The causes of rising absence are likely to involve mental health issues, family disruption, trauma, but also, after lockdown, a broken habit of simply turning up. What also worries me is that the issue might be even worse than it appears – teachers talk of the practice of “lapping”, where pupils go to school, register, but then spend the day wandering the corridors rather than attending class.
Jenny Gilruth, the Scottish Education Secretary, has promised to raise the issue when she next meets Cosla, the collective body of Scotland’s local councils. She needs to get a shift on, and to treat the subject as the priority it deserves to be. To properly understand what’s going on, we need a full investigation into the reasons children are taking so much time off, and why in so many cases their parents are letting them. How are different councils addressing the issue, given the wide regional disparity in statistics? How do absence levels compare across the family income range, as well as across sex, ethnicity and neurodiversity? And is central government providing the necessary data and support to enable a national effort to address this crisis?
The SNP government’s approach to education has been lacking in far too many areas over the years.

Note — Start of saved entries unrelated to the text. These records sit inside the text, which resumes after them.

(* ===== verification/Stack.v ===== *)
(** * A whole stack

    The rest of the traits of [src/src/rollups/rollup.rs] that the service's start
    and its submitter run on: [L1Monitor], and what [Rollup] has beside parsing and
    verification.  [Nitro] and the mock of [src/src/espresso_e2e/mock_rollup.rs]
    implement them; the parts of [run] ([src/src/main.rs]) that are generic in the
    rollup are written against them. *)

From S2P Require Import Prelude Bytes Slice Config Rollup NitroTypes Rlp Batch NitroPayload.
From S2P Require Import MockRollup Nitro L1Monitor L1Provider Startup.
Open Scope cas_scope.

(** A call returns a result, panics, or does not return. *)
Inductive call (X E : Type) :=
| Returned (r : result X E)
| Panicked
| NeverReturned.

Arguments Returned {X E}.
Arguments Panicked {X E}.
Arguments NeverReturned {X E}.

Definition then_call {X Y E} (c : call X E) (k : X → call Y E) : call Y E :=
  match c with
  | Returned (Ok x) => k x
  | Returned (Err e) => Returned (Err e)
  | Panicked => Panicked
  | NeverReturned => NeverReturned
  end.

Definition CasCheckpoint_new {C} (cursor : C) (height : Z) : CasCheckpoint C :=
  {| batch_cursor := cursor; checkpoint_hotshot_height := height |}.

(** The trait [L1Monitor]; what is asked of L1 is asked at an instant, and [start]
    publishes what its ticks find. *)
Class L1MonitorOps (M C E : Type) := {
  latest_checkpoint_on_startup : M → nat → call (CasCheckpoint C) E;
  latest_cursor_on_fresh_deployment : M → nat → nat → call C E;
  start_monitor : M → list nat → list Z;
}.

(** The rest of the trait [Rollup], over a configuration [Cfg] of the service. *)
Class RollupStack (R : Rollup) (Cfg : Type) := {
  StackError : Type;
  Monitor : Type;
  monitor_ops :: L1MonitorOps Monitor (@BatchCursorT R) StackError;
  make_l1_monitor : nat → @StackConfig R → call Monitor StackError;
  make_payload : list (@FeedMessage R) → bytes * list (@FeedMessage R);
  resolve_config : Cfg → @BatchCursorT R → option Z → Cfg;
  rollup_type : option RollupType;
}.

Arguments Build_RollupStack R Cfg & _ _ _ _ _ _ _.

Section run.
Context {R : Rollup} {Cfg : Type} {ST : RollupStack R Cfg}.
Context (fresh : Cfg → bool).

(** [run] up to [resolve_config_with_checkpoint]. *)
Definition start_position (config : Cfg) (l1_monitor : Monitor) (t1 t2 : nat) : call Cfg StackError :=
  if negb (fresh config) then
    then_call (latest_checkpoint_on_startup l1_monitor t1) (λ checkpoint,
      Returned (Ok (resolve_config config (batch_cursor checkpoint) (Some (checkpoint_hotshot_height checkpoint)))))
  else
    then_call (latest_cursor_on_fresh_deployment l1_monitor t1 t2) (λ cursor,
      Returned (Ok (resolve_config config cursor None))).

(** The transactions of a batch of messages; [None] is running out of rounds. *)
Fixpoint make_transactions (fuel : nat) (namespace_id : Z) (msgs : list FeedMessage) : option (list Transaction) :=
  match msgs, fuel with
  | [], _ => Some []
  | _, O => None
  | _, S fuel' =>
      let '(payload, msgs') := make_payload msgs in
      match payload with
      | [] => Some []
      | _ :: _ =>
          txes ← make_transactions fuel' namespace_id msgs';
          Some ({| tx_namespace := namespace_id; payload := payload |} :: txes)
      end
  end.
End run.

(** ** Nitro *)
Section nitro.
Context {A : AlloyRlp} {B : Brotli} {J : NitroJson} {K : Crypto} (hash : BroadcastFeedMessage → Z → result B256 string).
Context {Log : Type} {Rpc : L1Rpc Log} (decode_log : Log → result EspressoCertificateVerified string).
Context {Genesis : Type}.

#[local] Abbreviation Cfg := (ServiceConfig Genesis Address (NitroConfig Address)).

Definition nitro_monitor_ops : L1MonitorOps NitroL1Monitor BatchCursor L1MonitorError := {|
  latest_checkpoint_on_startup m t :=
    match fetch_latest_checkpoint_on_startup decode_log m t with
    | Some (Err MonitorPanic) => Panicked
    | Some r => Returned r
    | None => NeverReturned
    end;
  latest_cursor_on_fresh_deployment m t1 t2 :=
    match fetch_latest_batch_cursor_on_fresh_deployment m t1 t2 with
    | Err MonitorPanic => Panicked
    | r => Returned r
    end;
  start_monitor := monitor_start;
|}.

Definition nitro_stack : RollupStack (Nitro hash) Cfg := {|
  StackError := L1MonitorError;
  Monitor := NitroL1Monitor;
  monitor_ops := nitro_monitor_ops;
  make_l1_monitor t config := Returned (create_l1_monitor t config);
  make_payload := build_espresso_tx_payload;
  resolve_config := resolve_config_with_checkpoint;
  rollup_type := Some RollupNitro;
|}.

(** What [main] is instantiated with is what is proved of it: the start position of
    [Startup] and the transactions of [NitroPayload]. *)
Lemma nitro_make_transactions fuel namespace_id msgs :
  make_transactions (ST:=nitro_stack) fuel namespace_id msgs = build_tx_fn fuel namespace_id msgs.
Proof. reflexivity. Qed.

Lemma nitro_start_position (config : Cfg) m t1 t2 :
  start_position (ST:=nitro_stack) is_fresh_deployment config m t1 t2 =
  match fetch_latest_checkpoint_on_startup decode_log m t1 with
  | None => if is_fresh_deployment config
            then match resolve_start config (Err BlockNotFound) (fetch_latest_batch_cursor_on_fresh_deployment m t1 t2) with
                 | Err MonitorPanic => Panicked | r => Returned r end
            else NeverReturned
  | Some checkpoint =>
      match resolve_start config checkpoint (fetch_latest_batch_cursor_on_fresh_deployment m t1 t2) with
      | Err MonitorPanic => Panicked
      | r => Returned r
      end
  end.
Proof.
  unfold start_position, resolve_start. destruct (is_fresh_deployment config); simpl.
  - destruct (fetch_latest_checkpoint_on_startup _ _ _), (fetch_latest_batch_cursor_on_fresh_deployment m t1 t2) as [c|[]]; done.
  - destruct (fetch_latest_checkpoint_on_startup _ _ _) as [ [c|[]]|]; done.
Qed.
End nitro.

(** ** The mock *)

Definition mock_parse_batch (_ : bytes) : result (list unit) string := Ok [].

Definition mock_build_espresso_tx_payload (entries : list MockEntry) : bytes * list MockEntry := ([], entries).

Definition make_entry (seq_num hotshot_height : Z) : MockEntry :=
  {| seq_num := seq_num; mock_hotshot_height := hotshot_height |}.

(** The mock cannot fail, and what it leaves [todo!()] panics. *)
Definition mock_monitor_ops : L1MonitorOps unit unit Empty_set := {|
  latest_checkpoint_on_startup _ _ := Returned (Ok (CasCheckpoint_new tt 0));
  latest_cursor_on_fresh_deployment _ _ _ := Panicked;
  start_monitor _ _ := [];
|}.

Definition mock_stack {Cfg} : RollupStack MockRollup Cfg := {|
  StackError := Empty_set;
  Monitor := unit;
  monitor_ops := mock_monitor_ops;
  make_l1_monitor _ _ := Returned (Ok tt);
  make_payload := mock_build_espresso_tx_payload;
  resolve_config config _ _ := config;
  rollup_type := None;
|}.

Lemma mock_batch_data b : parse_batch_data (Rollup:=MockRollup) b = mock_parse_batch b.
Proof. done. Qed.

(** With the mock the service keeps its configured position, a fresh deployment
    panics, and no transaction is ever submitted. *)
Lemma mock_start_position {Cfg} (fresh : Cfg → bool) config m t1 t2 :
  start_position (ST:=mock_stack) fresh config m t1 t2 = if fresh config then Panicked else Returned (Ok config).
Proof. unfold start_position. by destruct (fresh config). Qed.

Lemma mock_submits_nothing {Cfg} namespace_id msgs :
  make_transactions (ST:=mock_stack (Cfg:=Cfg)) (length msgs) namespace_id msgs = Some [].
Proof. by destruct msgs. Qed.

Problems in the curriculum and in the way Scotland’s schools are run, in kowtowing to vested interests that value the producer above the consumer, should long ago have been addressed. Instead they have been allowed to fester.
Now it appears that, whenever it suits them, many children have just decided to stop going to school, and that their parents are happy to go along with it. If all the previous evidence about educational decline has failed to snap the SNP into action, perhaps this might be the one that ministers simply can’t ignore. It should be.